[Entries taken from a collection]
####################

(** ** strings.ReplaceAll

    [ReplaceAll(s, old, new)] replaces the non-overlapping occurrences of
    [old] in [s], leftmost first.  [replaceFrom] walks [s] once; [skip] counts
    the bytes of a matched occurrence still to be dropped.  The package only
    passes one-byte patterns; the empty pattern (where Go inserts [new] around
    every rune) is outside this model and leaves [s] as it is. *)

Fixpoint replaceFrom (skip : nat) (s old new : gostring) : gostring :=
  match s with
  | [] => []
  | c :: s' =>
      match skip with
      | S k => replaceFrom k s' old new
      | O =>
          if HasPrefix s old
          then new ++ replaceFrom (length old - 1) s' old new
          else c :: replaceFrom 0 s' old new
      end
  end.

Definition ReplaceAll (s old new : gostring) : gostring :=
  if isEmpty old then s else replaceFrom 0 s old new.

(** ** stripMarkdown (fetcher.go, lines 32-39) *)

Definition invalidChars : list gostring :=
  [lit "*"; lit "_"; lit "#"; lit "`"; lit ">"; lit "<"; lit "["; lit "]";
   lit "("; lit ")"; lit "!"; lit "~"; lit "|"; lit "{"; lit "}"; lit "+"].

(** The [for _, char := range invalidChars] loop, [input] being reassigned at
    every turn. *)
Fixpoint stripMarkdown_loop (chars : list gostring) (input : gostring) : gostring :=
  match chars with
  | [] => input
  | char :: rest => stripMarkdown_loop rest (ReplaceAll input char [])
  end.

Definition stripMarkdown (input : gostring) : gostring :=
  stripMarkdown_loop invalidChars input.

(** ** The two regular expressions of cleanHTML

    [tagRegex = "<[^>]*>"].  A match starts at a '<' that has a '>' somewhere
    after it and runs to the first such '>' (the class [[^>]] also accepts
    '<', so a second '<' inside does not restart the match).  When no '>'
    follows, neither this '<' nor any later one starts a match.
    [tagRegex_walk inTag] is [ReplaceAllString] reading left to right, for a
    replacement that holds no '$' (the package passes the empty string). *)

Definition isGT (c : ascii) : bool := Ascii.eqb c ">"%char.
Definition isLT (c : ascii) : bool := Ascii.eqb c "<"%char.

Fixpoint tagRegex_walk (inTag : bool) (src repl : gostring) : gostring :=
  match src with
  | [] => []
  | c :: rest =>
      if inTag then
        if isGT c then repl ++ tagRegex_walk false rest repl
        else tagRegex_walk true rest repl
      else if isLT c && existsb isGT rest then tagRegex_walk true rest repl
      else c :: tagRegex_walk false rest repl
  end.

####################

> PROMPT
In full and without error, retype the entries above.

> REPLY
(** ** strings.ReplaceAll

    [ReplaceAll(s, old, new)] replaces the non-overlapping occurrences of
    [old] in [s], leftmost first.  [replaceFrom] walks [s] once; [skip] counts
    the bytes of a matched occurrence still to be dropped.  The package only
    passes one-byte patterns; the empty pattern (where Go inserts [new] around
    every rune) is outside this model and leaves [s] as it is. *)

Fixpoint replaceFrom (skip : nat) (s old new : gostring) : gostring :=
  match s with
  | [] => []
  | c :: s' =>
      match skip with
      | S k => replaceFrom k s' old new
      | O =>
          if HasPrefix s old
          then new ++ replaceFrom (length old - 1) s' old new
          else c :: replaceFrom 0 s' old new
      end
  end.

Definition ReplaceAll (s old new : gostring) : gostring :=
  if isEmpty old then s else replaceFrom 0 s old new.

(** ** stripMarkdown (fetcher.go, lines 32-39) *)

Definition invalidChars : list gostring :=
  [lit "*"; lit "_"; lit "#"; lit "`"; lit ">"; lit "<"; lit "["; lit "]";
   lit "("; lit ")"; lit "!"; lit "~"; lit "|"; lit "{"; lit "}"; lit "+"].

(** The [for _, char := range invalidChars] loop, [input] being reassigned at
    every turn. *)
Fixpoint stripMarkdown_loop (chars : list gostring) (input : gostring) : gostring :=
  match chars with
  | [] => input
  | char :: rest => stripMarkdown_loop rest (ReplaceAll input char [])
  end.

Definition stripMarkdown (input : gostring) : gostring :=
  stripMarkdown_loop invalidChars input.

(** ** The two regular expressions of cleanHTML

    [tagRegex = "<[^>]*>"].  A match starts at a '<' that has a '>' somewhere
    after it and runs to the first such '>' (the class [[^>]] also accepts
    '<', so a second '<' inside does not restart the match).  When no '>'
    follows, neither this '<' nor any later one starts a match.
    [tagRegex_walk inTag] is [ReplaceAllString] reading left to right, for a
    replacement that holds no '$' (the package passes the empty string). *)

Definition isGT (c : ascii) : bool := Ascii.eqb c ">"%char.
Definition isLT (c : ascii) : bool := Ascii.eqb c "<"%char.

Fixpoint tagRegex_walk (inTag : bool) (src repl : gostring) : gostring :=
  match src with
  | [] => []
  | c :: rest =>
      if inTag then
        if isGT c then repl ++ tagRegex_walk false rest repl
        else tagRegex_walk true rest repl
      else if isLT c && existsb isGT rest then tagRegex_walk true rest repl
      else c :: tagRegex_walk false rest repl
  end.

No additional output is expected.